### TASK GOAL:
Scan the data below. Pull out each line where "reflexivity" occurs.

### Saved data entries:
:::
(* ===== verification/CacheSessions.v ===== *)
(** * The session services among the others

    The session service calls the game services through [SessionPorts]: here is the
    instance they make, with the proof that it leaves the tables of sessions alone;
    and the proof that the programs of the session services keep what the other
    services rely on. *)

From S2P Require Export CacheGames SessionInvariant.
Local Open Scope string_scope.
Local Open Scope list_scope.
Local Open Scope Z_scope.

(** [guest-socket-disconnect-registry.ts]: the sockets of a guest are closed by the
    delegate of the registry, if one is bound. *)
Class GuestSocketDisconnect : Type := { delegate : option (string -> result fault ()) }.

Definition disconnect_delegate `{GuestSocketDisconnect} `{Redis} (guest : string) : Prog () :=
  lift (match delegate with Some disconnectGuest => disconnectGuest guest | None => Ok () end).

(** ** The game services leave the sessions alone *)

(** What a transaction does when it commits. *)
Definition tx_moves {S E A} (R : S -> S -> Prop) (m : tx S E A) : Prop :=
  forall s a s', m s = Ok (a, s') -> R s s'.

Definition tables_kept (db db' : DB) : Prop :=
  guests db' = guests db /\ sessionCommands db' = sessionCommands db.

Lemma tables_kept_trans db1 db2 db3 : tables_kept db1 db2 -> tables_kept db2 db3 -> tables_kept db1 db3.
Proof. intros [? ?] [? ?]. split; congruence. Qed.

Lemma tables_ret {E A} (a : A) : tx_moves tables_kept (mret a : tx DB E A).
Proof. by intros db a' db' [= _ <-]. Qed.

Lemma tables_bind {E A B} (m : tx DB E A) (f : A -> tx DB E B) :
  tx_moves tables_kept m -> (forall a, tx_moves tables_kept (f a)) -> tx_moves tables_kept (m ≫= f).
Proof.
  intros Hm Hf db c db' (a & db1 & H1 & H2)%tx_bind_Ok.
  eapply tables_kept_trans; [by eapply Hm|by eapply Hf].
Qed.

Lemma tables_lift {E A} (r : result E A) : tx_moves tables_kept (tx_lift r : tx DB E A).
Proof. intros db a db'. unfold tx_lift. destruct r; [|done]. by intros [= _ <-]. Qed.

Lemma tables_read {E A} (f : DB -> A) : tx_moves tables_kept (tx_read f : tx DB E A).
Proof. by intros db a db' [= _ <-]. Qed.

Lemma tables_write {E} (f : DB -> DB) :
  (forall db, tables_kept db (f db)) -> tx_moves tables_kept (tx_write f : tx DB E ()).
Proof. intros Hf db a db' [= _ <-]. apply Hf. Qed.

Section Game.
Context `{Zod} `{Prisma}.

Lemma tables_updateMany env gid v data : tx_moves tables_kept (game_updateMany env gid v data).
Proof.
  intros db a db'. unfold game_updateMany. destruct (games db !! gid); [|by intros [= _ <-]].
  by destruct (_ =? _); intros [= _ <-].
Qed.

Lemma tables_lockGameClock env gid : tx_moves tables_kept (lockGameClock env gid).
Proof.
  unfold lockGameClock, game_findUnique. apply tables_bind; [apply tables_read|].
  intros [row|]; [|apply tables_ret].
  apply tables_bind; [apply tables_lift|intros ?]. apply tables_bind; [apply tables_lift|intros ?].
  apply tables_ret.
Qed.

Lemma tables_finalizeTerminal env game ps locked outcome :
  tx_moves tables_kept (Lifecycle.finalizeTerminal env game ps locked outcome).
Proof.
  unfold Lifecycle.finalizeTerminal. apply tables_bind; [apply tables_lift|intros ids].
  apply tables_bind; [apply tables_updateMany|intros count].
  destruct (negb _); [apply tables_ret|].
  apply tables_bind; [by apply tables_write|intros _].
  apply tables_bind; [by apply tables_write|intros _]. apply tables_ret.
Qed.

Lemma tables_run {A} (work : tx DB exn A) db :
  tx_moves tables_kept work -> tables_kept db (run work db).2.
Proof.
  intros Hw. unfold run. destruct (work db) as [[a db']|e] eqn:E; [|done]. by eapply Hw.
Qed.

Lemma terminateForReset_tables env before guest db :
  tables_kept db (Lifecycle.terminateForReset env before guest db).2.
Proof.
  unfold Lifecycle.terminateForReset. apply tables_run.
  destruct (assignments before !! guest) as [gid|]; [|apply tables_ret].
  apply tables_bind; [apply tables_lockGameClock|]. intros [locked|]; [|apply tables_ret].
  apply tables_bind; [apply tables_read|]. intros [[game ps]|]; [|apply tables_ret].
  destruct (negb _); [apply tables_ret|].
  destruct (Lifecycle.playerFor ps guest) as [[player color]|]; [|apply tables_ret].
  apply tables_bind; [apply tables_lift|intros outcome]. apply tables_finalizeTerminal.
Qed.
End Game.

Section Ports.
Context `{Zod} `{ChessJs} `{Prisma} `{Redis} `{JsonText} `{LifecycleDelivery} `{GuestSocketDisconnect}.
Context (config : AppConfig).

#[export] Instance game_ports : SessionPorts :=
  {| terminateForReset := Services.terminateForReset config;
     disconnectGuest := disconnect_delegate |}.

Lemma kept_redis w r : same_sessions w (mkWorld (w_db w) r).
Proof. done. Qed.

Lemma same_refl w : same_sessions w w.
Proof. done. Qed.

Lemma clearActiveGame_tables guest gid :
  acts same_sessions (Ephemeral.clearActiveGame config guest gid).
Proof.
  apply acts_catch; [|done]. apply acts_bind; [|done].
  apply acts_command; [exact same_refl|]. intros; apply kept_redis.
Qed.

Lemma completeTerminal_tables submission :
  acts same_sessions (Services.completeTerminal config submission).
Proof.
  unfold Services.completeTerminal, Ephemeral.afterTerminal. apply acts_bind.
  - apply acts_catch; [|done]. apply acts_bind; [by apply acts_look|intros _].
    apply acts_bind; [apply acts_pipeline; [exact same_refl|intros; apply kept_redis]|intros _].
    apply acts_bind; [apply acts_mapAll; intros g; apply clearActiveGame_tables|done].
  - intros _. destruct (ts_duplicate submission); [done|apply acts_lift].
Qed.

#[export] Instance game_ports_laws : SessionPortsLaws.
Proof.
  split; [|intros guest; apply acts_lift].
  intros guest. change (acts same_sessions (Services.terminateForReset config guest)).
  unfold Services.terminateForReset, Services.endedForReset.
  apply acts_bind; [|done]. apply acts_bind; [by apply acts_look|intros before].
  apply acts_bind; [|intros submission; apply acts_bind; [|done];
                     destruct submission; [apply completeTerminal_tables|done]].
  apply acts_database; [exact same_refl|]. intros x w. apply terminateForReset_tables.
Qed.
End Ports.

(** ** The session services among the others *)
Module SessionsSafety.
Import Scripts Cache Triples GamesSafety Sessions Identity Tokens SessionServices SessionActions SessionInvariant.

Section Safety.
Context `{Zod} `{ZodUuid} `{ChessJs} `{!ChessJsLaws} `{Prisma} `{RedisLaws} `{JsonText}.
Context `{LifecycleDelivery} `{GuestSocketDisconnect} `{NodeCrypto} `{NodeHash} (config : AppConfig).
Context (tokens : JwtTokenService) (cookieName : string) (batchSize : nat) (retentionMs : Z).

(** A program each of whose actions the others can rely on. *)
Lemma triple_acts {A} P (p : Prog A) : acts rely p -> triple P p (fun _ _ => True).
Proof.
  intros Hp w Hw _. revert w Hw. induction p as [a|e|X act k IH]; intros w Hw; simpl; [done..|].
  destruct Hp as [Ha Hk]. intros w1 x HR _. split; [apply Ha|].
  apply IH; [done|]. apply Ha. by apply HR.
Qed.

(** A change of the tables of sessions only. *)
Lemma rely_sessions w db' :
  games db' = games (w_db w) -> players db' = players (w_db w) -> moves db' = moves (w_db w) ->
  assignments db' = assignments (w_db w) -> commands db' = commands (w_db w) ->
  rely w (mkWorld db' (w_redis w)).
Proof.
  intros Eg Ep Em Ea Ec [Hwf Hr]. destruct db' as [g' p' m' a' c' s' sc']. simpl in *. subst.
  split; [split; [by destruct Hwf; split|done]|done].
Qed.

Lemma rely_redis w r :
  (cache_ok (w_db w) (w_redis w) -> cache_ok (w_db w) r) -> rely w (mkWorld (w_db w) r).
Proof. intros Hr [Hwf Hc]. by apply moves_on_redis; [|apply Hr]. Qed.

#[export] Instance rely_guarantee : SessionGuarantee rely.
Proof.
  split.
  - reflexivity.
  - intros w k v px Hk. apply rely_redis, ok_SET. by destruct k.
  - intros w n. apply rely_redis, ok_DEL.
  - intros w db' Hw. destruct Hw as [input x r Hw|input r Hw|input r Hw|cutoff limit locked r Hw].
    + apply createWork_Ok in Hw as (_ & _ & _ & _ & _ & _ & ->). by apply rely_sessions.
    + apply renewWork_Ok in Hw as (row & _ & _ & _ & _ & _ & _ & _ & ->). by apply rely_sessions.
    + apply resetWork_Ok in Hw as (row & _ & _ & _ & _ & _ & _ & ->). by apply rely_sessions.
    + injection Hw as _ <-. by apply rely_sessions.
Qed.

Let ports : SessionPorts := game_ports config.
#[local] Existing Instance ports.

Lemma finishReset_triple P session guest :
  persists P -> triple P (finishReset tokens session guest) (fun _ _ => True).
Proof.
  intros HP. unfold finishReset. prog_seq ltac:(by apply (terminateForReset_triple config)).
  apply triple_acts, acts_bind; [apply revoke_acts, rely_guarantee|intros _]. apply acts_lift.
Qed.

Lemma resetSession_triple P guest key revoked :
  persists P -> triple P (resetSession tokens guest key revoked) (fun _ _ => True).
Proof.
  intros HP. unfold resetSession, stably.
  prog_seq ltac:(by apply triple_acts, acts_lift). apply triple_catch; [done| |intros e; apply triple_throw].
  prog_seq ltac:(apply triple_acts, findCommand_acts, rely_guarantee).
  match goal with |- triple _ (match ?o with _ => _ end) _ => destruct o as [existing|] end.
  { prog_seq ltac:(by apply triple_acts, acts_lift). by apply finishReset_triple. }
  destruct revoked; [apply triple_throw|].
  prog_seq ltac:(apply triple_acts, acts_look; reflexivity).
  prog_seq ltac:(apply triple_acts, reset_acts, rely_guarantee).
  prog_seq ltac:(by apply triple_acts, acts_lift). by apply finishReset_triple.
Qed.

(** Every program of the session services keeps what the others rely on. *)
Lemma session_service_triple A p :
  session_service tokens cookieName batchSize retentionMs A p ->
  triple (fun _ => True) p (fun _ _ => True).
Proof.
  intros Hp. destruct Hp; try (by apply resetSession_triple); apply triple_acts;
    eauto using authenticate_acts, createSession_acts, renewSession_acts, getCurrent_acts,
      reconcileSafely_acts, cleanupSafely_acts, runOnce_acts with typeclass_instances.
Qed.
End Safety.
End SessionsSafety.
:::
### EXERCISE RESULT:
  - reflexivity.
  prog_seq ltac:(apply triple_acts, acts_look; reflexivity).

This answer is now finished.